La CdC souhaite aussi une amélioration de la communication de crise. Confédération, cantons et communes doivent mieux se concerter et s'entendre sur les messages clés et les mesures de communication, puis s'y tenir. Cela évitera que la population soit confrontée à des messages différents parfois contradictoires. Une telle situation peut saper sa confiance dans les autorités et la crédibilité de ces dernières.
Empêcher le tourisme des bistrots
Autocritiques, les gouvernements cantonaux reconnaissent que des mesures purement régionales ne sont pas toujours pertinentes. Lukas Engelberger cite l'exemple de la fermeture des restaurants romands en automne 2020, alors que les cantons alémaniques ont pris cette mesure bien plus tard.

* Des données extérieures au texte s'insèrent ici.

(** The [catch] clause of [handleSubmit]; [requestsLimit] is the state the
    handler was created with. *)
Definition handleSubmit_catch (requestsLimit : JsValue) (error : JsValue)
  : UI unit :=
  console_error "Transaction error:" error ;;;
  isRateLimit <-
    (rateLimitType <- lift (get error "rateLimitType") ;;
     if truthy rateLimitType then ret true else
     status <- lift (get error "status") ;;
     if is_429 status then ret true else
     message <- lift (get error "error") ;;
     if truthy message then isRateLimitErrorMessage message else ret false) ;;
  if isRateLimit then
    limit <- lift (String_of requestsLimit) ;;
    rateLimitType <- lift (get error "rateLimitType") ;;
    showRateLimitInfo
      ("You have reached the " ++ limit
       ++ " requests per day limit. Please wait until tomorrow to request more test tokens.")
      rateLimitType
  else
    toast (mkToast "Request Failed"
             (Text "Unable to process your request at the moment. Please try again later.")
             (Some "destructive")).

(** The [try] block of [handleSubmit]; [address] is the state the handler
    was created with.  Of the [txData] it builds only the transaction hash is
    used; the fields whose evaluation can throw are [blockHeight], [gasUsed]
    and [gasWanted]. *)
Definition handleSubmit_try (address : string) : UI unit :=
  rawTxResult <- sendTransaction address ;;
  missing <-
    (if negb (truthy rawTxResult) then ret true else
     transactionHash <- lift (get rawTxResult "transactionHash") ;;
     ret (negb (truthy transactionHash))) ;;
  if missing then
    error <- lift (get rawTxResult "error") ;;
    let errMsg :=
      or_else error
        (JsString "No transaction hash returned from faucet. Please try again.") in
    console_error "Transaction unexpected response:" rawTxResult ;;;
    text <- lift (String_of errMsg) ;;
    toast (mkToast "Transaction error" (Text text) (Some "destructive"))
  else
    transactionHash <- lift (get rawTxResult "transactionHash") ;;
    height <- lift (get rawTxResult "height") ;;
    lift (optional_toString height) ;;;
    gasUsed <- lift (get rawTxResult "gasUsed") ;;
    lift (optional_toString gasUsed) ;;;
    gasWanted <- lift (get rawTxResult "gasWanted") ;;
    lift (optional_toString gasWanted) ;;;
    explorerTxUrl <- lift (get rawTxResult "explorerTxUrl") ;;
    href <-
      (if truthy explorerTxUrl then ret explorerTxUrl else
       hash <- lift (String_of transactionHash) ;;
       ret (JsString
              ("https://explorer.testnet.safrochain.com/safrochain/tx/"
               ++ hash))) ;;
    toast (mkToast "Success! 🎉" (ExplorerLink href) None) ;;;
    (* Clear form on success *)
    update (setAddress EmptyString).

Definition handleSubmit : UI unit :=
  fun p =>
    let address := address p in
    let requestsLimit := requestsLimit p in
    (update (setIsLoading true) ;;;
     if negb (Js.startsWith address "addr_safro") then
       toast (mkToast "Invalid address"
                (Text "Address must start with 'addr_safro'")
                (Some "destructive")) ;;;
       update (setIsLoading false)
     else
       finally
         (try_catch (handleSubmit_try address)
                    (handleSubmit_catch requestsLimit))
         (setIsLoading false)) p.

End Api.

End Client.
(** * Vocabulary of the statements *)

(** The sequence seen by the k-th external call, when it is an account read
    that answers. *)
Definition seen (env : Env) (k : nat) : Z :=
  match account_reply env k with
  | RpcOk a => sequence_of a
  | RpcError _ => 0
  end.

Definition answers (env : Env) (k : nat) : Prop :=
  exists a, account_reply env k = RpcOk a.

(** An upper bound on the time that [d] reads starting with call [c] can
    take: each has its latency and is followed by a pause of at most one
    second. *)
Fixpoint spent (env : Env) (c d : nat) : Z :=
  match d with
  | O => 0
  | S d' => spent env c d' + Z.of_N (latency env (c + d')) + 1000
  end.

(** Classes of external calls. *)
Definition is_insert (ev : Event) : bool :=
  match ev with
  | EvInsert _ => true
  | _ => false
  end.

Definition is_connect (ev : Event) : bool :=
  match ev with
  | EvConnect _ => true
  | _ => false
  end.

Definition is_broadcast (ev : Event) : bool :=
  match ev with
  | EvBroadcast _ _ _ _ => true
  | _ => false
  end.

(** Calls to the chain node. *)
Definition is_chain (ev : Event) : bool :=
  match ev with
  | EvConnect _ | EvGetAccount _ | EvBroadcast _ _ _ _ | EvChainId
  | EvBalances _ => true
  | _ => false
  end.

Definition count_events (f : Event -> bool) (evs : list Event) : nat :=
  List.length (List.filter f evs).

(** [m], run from [w], ends (it does not use up a polling budget), makes
    only external calls in [P], and adds to the audit table at most one row
    per insert call. *)
Definition tame_at {A : Type} (P : Event -> Prop) (m : M A) (w : World)
  : Prop :=
  fst (m w) <> Diverge
  /\ exists evs rows,
       trace (snd (m w)) = (trace w ++ evs)%list
       /\ Forall P evs
       /\ store (snd (m w)) = (store w ++ rows)%list
       /\ (List.length rows <= count_events is_insert evs)%nat.

Definition tame {A : Type} (P : Event -> Prop) (m : M A) : Prop :=
  forall w, tame_at P m w.

(** The external calls and log lines of the dispatcher. *)
Definition dispatch_event (ev : Event) : bool :=
  match ev with
  | EvFetchConfig | EvConsoleError _ _ => true
  | _ => is_chain ev
  end.

Definition is_account_read (ev : Event) : bool :=
  match ev with
  | EvGetAccount _ => true
  | _ => false
  end.

(** The error most recently caught by the retry loop, as it logged it. *)
Fixpoint last_tx_error (evs : list Event) : option string :=
  match evs with
  | [] => None
  | ev :: rest =>
      match last_tx_error rest with
      | Some detail => Some detail
      | None =>
          match ev with
          | EvConsoleError label detail =>
              if String.eqb label "Raw transaction error response:"
              then Some detail
              else None
          | _ => None
          end
      end
  end.

Definition last_or (default : string) (evs : list Event) : string :=
  match last_tx_error evs with
  | Some detail => detail
  | None => default
  end.

(** Reads of the config table, the audit table and the geolocation
    service. *)
Definition lookup_event (ev : Event) : bool :=
  match ev with
  | EvFetchConfig | EvCountByIp _ _ | EvCountByAddress _ _ | EvRegion _ => true
  | _ => false
  end.

(** The handler, run from [w], answers with a status in [ok], having made
    only external calls in [P]. *)
Definition settles_at (ok : Z -> Prop) (P : Event -> Prop) (m : M Response)
    (w : World) : Prop :=
  exists r w' evs,
    m w = (Done r, w')
    /\ ok (status r)
    /\ trace w' = (trace w ++ evs)%list
    /\ Forall P evs.

(** The handler, run from [w], answers after exactly one insert call, which
    appended exactly one row; unless the answer is 200 that row is a failed
    attempt. *)
Definition audits_at (m : M Response) (w : World) : Prop :=
  exists r w' evs a,
    m w = (Done r, w')
    /\ trace w' = (trace w ++ evs)%list
    /\ count_events is_insert evs = 1%nat
    /\ store w' = (store w ++ [a])%list
    /\ (status r <> 200 -> success (row a) = false).

(** The request leaves [serve] through the "IP address could not be
    determined" exit: the body and the config were read, and no header gave
    an address. *)
Definition rejected_without_ip (env : Env) (req : Request) (w : World) : Prop :=
  Js.truthy (requester_ip req) = false
  /\ (exists receiver, body req = BodyJson receiver)
  /\ Js.truthy (service_role_key env) = true
  /\ exists cfg rest, config_reply env (calls w) = ConfigRows (cfg :: rest).

(** The handler, run from [w], answers, and unless the answer is 200 every
    row it appended is a failed attempt. *)
Definition harmless_at (m : M Response) (w : World) : Prop :=
  exists r w' rows,
    m w = (Done r, w')
    /\ store w' = (store w ++ rows)%list
    /\ (status r <> 200 -> Forall (fun a => success (row a) = false) rows).

(** A response that denies for rate-limit reason [kind]. *)
Definition rate_limited (kind : string) (r : Response) : Prop :=
  status r = 429
  /\ exists msg,
       JSON_stringify
         (JsObject [("error", JsString msg);
                    ("success", JsBool false);
                    ("rateLimitType", JsString kind)])
       = Done (response_body r).

(** A count query that fails without throwing. *)
Definition count_fails (reply : CountReply) : Prop :=
  reply = CountNotOk \/ reply = CountNotArray.

(** ** Sample configurations and oracles *)

Definition example_config : FaucetConfig :=
  mkFaucetConfig
    "abandon ability able about above absent absorb abstract absurd abuse access accident"
    "rpc.example.org" "usaf" "250000000" "addr_safro" "faucet" None 3.

(** A deployment whose services all answer at once; the chain node's
    account reads and broadcasts and the audit table's count queries are
    left open. *)
Definition example_env (accounts : nat -> Rpc (option Z))
    (broadcasts : nat -> Rpc TxResult) (counts : nat -> CountReply) : Env :=
  mkEnv (fun _ => 0%N) "service-key"
        (fun _ => ConfigRows [example_config])
        counts
        (fun _ => InsertOk)
        (fun _ => RegionFail)
        (fun _ => true)
        (fun _ _ => RpcOk "addr_safro1faucet")
        (fun _ => RpcOk tt)
        accounts
        broadcasts
        (fun _ => RpcOk "safro-testnet-1")
        (fun _ => RpcOk []).

(** The sequence reads 3, 4 and then 7 for good. *)
Definition settling_accounts (k : nat) : Rpc (option Z) :=
  RpcOk (Some (if (k <? 2)%nat then Z.of_nat k + 3 else 7)).

(** The sequence moves on with every read. *)
Definition restless_accounts (k : nat) : Rpc (option Z) :=
  RpcOk (Some (Z.of_nat k)).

"Il ne faudra plus être naïf à l'avenir: la mobilité est forte en Suisse", a souligné le ministre de Bâle-Ville. Dans une telle situation, les cantons doivent rendre plus rapidement les commandes à la Confédération pour qu'elle arrête des mesures unifiées.
jfe avec ats
Clarifier la loi sur les épidémies
La CdC se réjouit en outre que le Conseil fédéral veuille réviser rapidement la loi sur les épidémies. Selon elle, cette loi doit clarifier davantage la répartition des tâches et le passage d'une situation épidémiologique à l'autre. Des incertitudes sont apparues à plusieurs reprises concernant les compétences et la latitude revenant à la Confédération et aux cantons
Une telle révision de loi doit aussi concerner les aides financières entraînées par les mesures prises par le Conseil fédéral, estime la CdC. La Confédération doit en spécifier la responsabilité, fédérale ou cantonale, dès qu’elle prend une mesure. Ce thème a été trop souvent laissé de côté dans la gestion de la crise.

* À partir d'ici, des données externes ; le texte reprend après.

(** X5: a commit for a target above the start of the window does not
    disturb the other votes of the new window: for every epoch other than the
    target that is at most the old watermark and inside the window after the
    commit, the read is the same before and after. *)
Theorem commit_keeps_votes_in_window cfg h sourceEpoch targetEpoch e :
  wf_history cfg h ->
  0 < WeakSubjectivityPeriod cfg < half ->
  LatestEpochWritten h < half -> 0 <= targetEpoch < half ->
  LatestEpochWritten h - WeakSubjectivityPeriod cfg < targetEpoch ->
  0 <= e <= LatestEpochWritten h -> e <> targetEpoch ->
  Z.max (LatestEpochWritten h) targetEpoch - WeakSubjectivityPeriod cfg < e ->
  exists h',
    markAttestationForTargetEpoch cfg h sourceEpoch targetEpoch = Done h'
    /\ safeTargetToSource cfg h' e = safeTargetToSource cfg h e.
Proof.
  intros Hwf Hp Hl Ht Hin He Hne Hwin.
  pose proof Hwf as [Hlen Hlew].
  destruct (mark_spec cfg h sourceEpoch targetEpoch)
    as (cleared & Hmark & Hlen' & _ & _ & Hkeep); try assumption;
    try (u64_unfold; lia).
  eexists. split; [exact Hmark|].
  assert (Hslot : (Z.to_nat (e mod WeakSubjectivityPeriod cfg)
                   < length (TargetToSource h))%nat)
    by (apply slot_in_range; lia).
  destruct (lookup_lt_is_Some_2 _ _ Hslot) as [x Hx].
  assert (Hother : Z.to_nat (targetEpoch mod WeakSubjectivityPeriod cfg)
                   <> Z.to_nat (e mod WeakSubjectivityPeriod cfg)).
  { destruct (Z.lt_total e targetEpoch) as [Hlt|[Heq|Hgt]]; [ | lia | ].
    - apply distinct_slots_nat; lia.
    - apply not_eq_sym, distinct_slots_nat; lia. }
  rewrite (safeTargetToSource_read cfg h e x); try assumption; try lia.
  2:{ apply orb_false_iff. split; apply Z.ltb_ge; [lia|]. u64_solve. }
  apply safeTargetToSource_read; simpl; try lia.
  - apply orb_false_iff. split; apply Z.ltb_ge; [lia|]. u64_solve.
  - rewrite list_lookup_insert_ne by assumption.
    rewrite Hkeep; [assumption|].
    intros e' He' Hbound. apply distinct_slots_nat; lia.
Qed.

Les communes doivent aussi être mieux intégrées dans les processus de décision. La CdC recommande aux cantons d'évaluer comment celles-ci pourraient être consultées de manière plus précoce, notamment dans la protection des personnes âgées. Les communes gèrent les EMS et jouent un rôle prépondérant dans les centres de tests.
Masques et tests: les problèmes de coordination sont programmés
En cas de nouvelle vague de Covid-19 cet automne, les problèmes sont programmés dans la répartition des compétences entre la Confédération et les cantons, qui gèrent actuellement la pandémie. Ces derniers ne pourront guère réintroduire, à eux seuls, une obligation de porter le masque, selon Lukas Engelberger.

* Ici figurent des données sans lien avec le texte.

(** * Session and wizard core of the visit-pricing bot (bot.py)

    A shallow embedding of the pricing tables, the customer ledger, the
    per-actor quote session and the operator's visit-entry wizard, followed
    by the properties the specification states about them.

    Conventions of the embedding.
    - Python [str] is [string]; [int] is [Z]; a [dict] is a [gmap]; a [list]
      is a [list].  A Python exception is a value of [exn]; a handler that
      raises keeps every mutation it made before the raise.
    - Customer records carry the five keys [ensure_customer] writes, so the
      [.get(key, default)] fall-backs of the source are never taken.
    - Telegram user identifiers are positive integers.
    - Calendar dates are day ordinals ([date.toordinal()]); the upper end of
      the calendar is not modelled.
    - Calls to the notification channel ([answer], [edit_message_text],
      [reply_text], [send_message], [delete_message]) are assumed to return;
      the model keeps the reply that reaches the actor.
    - Library functions whose result the source only consumes (holiday
      calendar, [strptime], [isoformat], [int] on free text, [strip]) are
      fields of [pylib] and every statement holds for all of them. *)

From Stdlib Require Import ZArith Ascii String DecimalString DecimalPos Lia.
From stdpp Require Import gmap strings list fin_maps.

Open Scope Z_scope.

(** ** Python primitives *)

Inductive exn := KeyError | IndexError | ValueError.

(** [parts = s.split(":")] *)
Fixpoint split_colon (s : string) : list string :=
  match s with
  | EmptyString => [EmptyString]
  | String c rest =>
      if Ascii.eqb c ":"%char then EmptyString :: split_colon rest
      else match split_colon rest with
           | [] => [String c EmptyString]
           | p :: ps => String c p :: ps
           end
  end.

(** [s.split(":", 1)[1]]: what follows the first colon. *)
Fixpoint after_colon (s : string) : option string :=
  match s with
  | EmptyString => None
  | String c rest => if Ascii.eqb c ":"%char then Some rest else after_colon rest
  end.

(** [s.startswith(p)] *)
Definition startswith (s p : string) : bool := String.prefix p s.

Definition digit_of_ascii (c : ascii) : option Z :=
  let n := Z.of_N (N_of_ascii c) in
  if (48 <=? n) && (n <=? 57) then Some (n - 48) else None.

(** Value of a run of decimal digits read left to right, [None] as soon as
    a character is not a digit. *)
Fixpoint digits_value (acc : Z) (s : string) : option Z :=
  match s with
  | EmptyString => Some acc
  | String c rest =>
      match digit_of_ascii c with
      | Some d => digits_value (10 * acc + d) rest
      | None => None
      end
  end.

(** [s.isdigit()] on an ASCII string: non-empty and digits only. *)
Definition isdigit (s : string) : bool :=
  match s with
  | EmptyString => false
  | _ => bool_decide (is_Some (digits_value 0 s))
  end.

(** [int(s)] for a string that passed [isdigit]. *)
Definition int_of_digits (s : string) : Z := default 0 (digits_value 0 s).

(** [str(n)] for an integer. *)
Definition str (n : Z) : string := NilZero.string_of_int (Z.to_int n).

(** [max(xs)]: [ValueError] on an empty sequence. *)
Definition py_max (xs : list Z) : option Z :=
  match xs with
  | [] => None
  | x :: rest => Some (foldl Z.max x rest)
  end.

(** [l.remove(x)] guarded by [x in l]: drops the first occurrence. *)
Fixpoint list_remove (x : string) (l : list string) : list string :=
  match l with
  | [] => []
  | y :: rest => if decide (x = y) then rest else y :: list_remove x rest
  end.

(** [l.pop(i)] for [0 <= i < len(l)]. *)
Definition list_pop {A} (i : nat) (l : list A) : list A := take i l ++ drop (S i) l.

(** Library functions the handlers call. *)
Record pylib := {
  is_holiday : Z -> bool;            (* [date_obj in RU_HOLIDAYS] *)
  strptime : string -> option Z;     (* [datetime.strptime(s, "%Y-%m-%d").date()] *)
  isoformat : Z -> string;           (* [d.isoformat()] *)
  py_int : string -> option Z;       (* [int(s)], [None] on ValueError *)
  strip : string -> string;          (* [s.strip()] *)
}.

(** ** Tariff resolver *)

Definition TARIFFS_DISCOUNT : gmap string (gmap string Z) :=
  list_to_map [
    ("free", list_to_map [("4", 20000); ("8", 23000); ("night_4", 27000); ("night_8", 30000)]);
    ("exact", list_to_map [("4", 22000); ("8", 25000); ("night_4", 27000); ("night_8", 30000)]);
    ("urgent_tomorrow", list_to_map [("4", 25000); ("8", 27000); ("night_4", 27000); ("night_8", 30000)]);
    ("urgent_today", list_to_map [("4", 27000); ("8", 30000); ("night_4", 27000); ("night_8", 30000)]);
    ("holiday", list_to_map [("4", 35000); ("8", 35000); ("night_4", 35000); ("night_8", 35000)])
  ].

Definition TARIFFS_STANDARD : gmap string (gmap string Z) :=
  list_to_map [
    ("free", list_to_map [("4", 22000); ("8", 25000); ("night_4", 35000); ("night_8", 40000)]);
    ("exact", list_to_map [("4", 25000); ("8", 30000); ("night_4", 35000); ("night_8", 40000)]);
    ("urgent_tomorrow", list_to_map [("4", 30000); ("8", 35000); ("night_4", 35000); ("night_8", 40000)]);
    ("urgent_today", list_to_map [("4", 35000); ("8", 40000); ("night_4", 35000); ("night_8", 40000)]);
    ("holiday", list_to_map [("4", 40000); ("8", 45000); ("night_4", 40000); ("night_8", 45000)])
  ].

(** [prices[kind][duration]]; [None] is the KeyError. *)
Definition calc_price (kind duration : string) (discount : bool) : option Z :=
  let prices := if discount then TARIFFS_DISCOUNT else TARIFFS_STANDARD in
  row ← prices !! kind; row !! duration.

(** A reading of [now_msk()]: local calendar day and hour of day. *)
Record datetime := { dt_date : Z; dt_hour : Z }.

(** [classify_kind] reads the clock twice: [now1] yields [today], [now2]
    yields [now.hour]. *)
Definition classify_kind (E : pylib) (now1 now2 : datetime) (selected_date : Z) : string :=
  let today := dt_date now1 in
  let now := now2 in
  if is_holiday E selected_date then "holiday"
  else if selected_date =? today then "urgent_today"
  else if (selected_date =? today + 1) && (17 <=? dt_hour now) then "urgent_tomorrow"
  else "exact".

(** The categories and durations of the closed pricing space. *)
Definition KINDS : list string := ["free"; "exact"; "urgent_tomorrow"; "urgent_today"; "holiday"].
Definition DURATIONS : list string := ["4"; "8"; "night_4"; "night_8"].

(** ** State of the process *)

Record visit := {
  v_date : string;         (* ISO date, or "free" *)
  v_kind : string;
  v_duration : string;
  v_price : Z;
  v_tariff_type : string;
}.

Record customer := {
  name : string;
  ids : list string;       (* linked actors, as decimal strings *)
  projects_sum : Z;
  discount : bool;
  visits : list visit;
}.

Definition set_ids (f : list string -> list string) (c : customer) : customer :=
  {| name := name c; ids := f (ids c); projects_sum := projects_sum c;
     discount := discount c; visits := visits c |}.
Definition set_projects_sum (s : Z) (c : customer) : customer :=
  {| name := name c; ids := ids c; projects_sum := s;
     discount := discount c; visits := visits c |}.
Definition set_discount (b : bool) (c : customer) : customer :=
  {| name := name c; ids := ids c; projects_sum := projects_sum c;
     discount := b; visits := visits c |}.
Definition set_visits (vs : list visit) (c : customer) : customer :=
  {| name := name c; ids := ids c; projects_sum := projects_sum c;
     discount := discount c; visits := vs |}.

(** One entry of [bot_data["calc_store"]]. *)
Record calc_session := { session : string; ts : Z }.

(** A job of the queue; its data is [{"user_id": user_id}]. *)
Record job := { job_name : string; job_user_id : positive }.

(** [user_data['admin_visit']]: the wizard's draft, a dict filled key by key. *)
Record draft := {
  d_cid : option string;
  d_customer_name : option string;
  d_date : option string;
  d_kind : option string;
  d_duration : option string;
  d_tariff_type : option string;
  d_price : option Z;
}.

Definition empty_draft : draft :=
  {| d_cid := None; d_customer_name := None; d_date := None; d_kind := None;
     d_duration := None; d_tariff_type := None; d_price := None |}.

Definition set_d_cid (x : string) (d : draft) : draft :=
  {| d_cid := Some x; d_customer_name := d_customer_name d; d_date := d_date d;
     d_kind := d_kind d; d_duration := d_duration d;
     d_tariff_type := d_tariff_type d; d_price := d_price d |}.
Definition set_d_customer_name (x : string) (d : draft) : draft :=
  {| d_cid := d_cid d; d_customer_name := Some x; d_date := d_date d;
     d_kind := d_kind d; d_duration := d_duration d;
     d_tariff_type := d_tariff_type d; d_price := d_price d |}.
Definition set_d_date (x : string) (d : draft) : draft :=
  {| d_cid := d_cid d; d_customer_name := d_customer_name d; d_date := Some x;
     d_kind := d_kind d; d_duration := d_duration d;
     d_tariff_type := d_tariff_type d; d_price := d_price d |}.
Definition set_d_kind (x : string) (d : draft) : draft :=
  {| d_cid := d_cid d; d_customer_name := d_customer_name d; d_date := d_date d;
     d_kind := Some x; d_duration := d_duration d;
     d_tariff_type := d_tariff_type d; d_price := d_price d |}.
Definition set_d_duration (x : string) (d : draft) : draft :=
  {| d_cid := d_cid d; d_customer_name := d_customer_name d; d_date := d_date d;
     d_kind := d_kind d; d_duration := Some x;
     d_tariff_type := d_tariff_type d; d_price := d_price d |}.
Definition set_d_tariff_type (x : string) (d : draft) : draft :=
  {| d_cid := d_cid d; d_customer_name := d_customer_name d; d_date := d_date d;
     d_kind := d_kind d; d_duration := d_duration d;
     d_tariff_type := Some x; d_price := d_price d |}.
Definition set_d_price (x : Z) (d : draft) : draft :=
  {| d_cid := d_cid d; d_customer_name := d_customer_name d; d_date := d_date d;
     d_kind := d_kind d; d_duration := d_duration d;
     d_tariff_type := d_tariff_type d; d_price := Some x |}.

Nous risquons de ne plus avoir de régime de tests unifié en Suisse, qui prévoit qui peut se faire tester gratuitement et à quelles conditions.
Les règles actuellement en vigueur pour mettre en oeuvre des mesures susceptibles d'être prises au niveau national ne sont pas adaptées lorsque les cantons dirigent la manoeuvre, observe le président de la CDS. Il en va de même des tests de coronavirus, car la régulation nationale qui les régit sera bientôt supprimée, rappelle Lukas Engelberger.
"Nous risquons de ne plus avoir de régime de tests unifié en Suisse, qui prévoit qui peut se faire tester gratuitement et à quelles conditions", met en garde le ministre bâlois. Et d'appeler le Conseil fédéral à corriger rapidement le tir, avant que ce sujet ne soit traité par le Parlement.
Le président de la CDS prédit qu'une vaccination de rappel sera certainement d'actualité en automne. Le vaccin contre les nouveaux variants arrivera après l'été.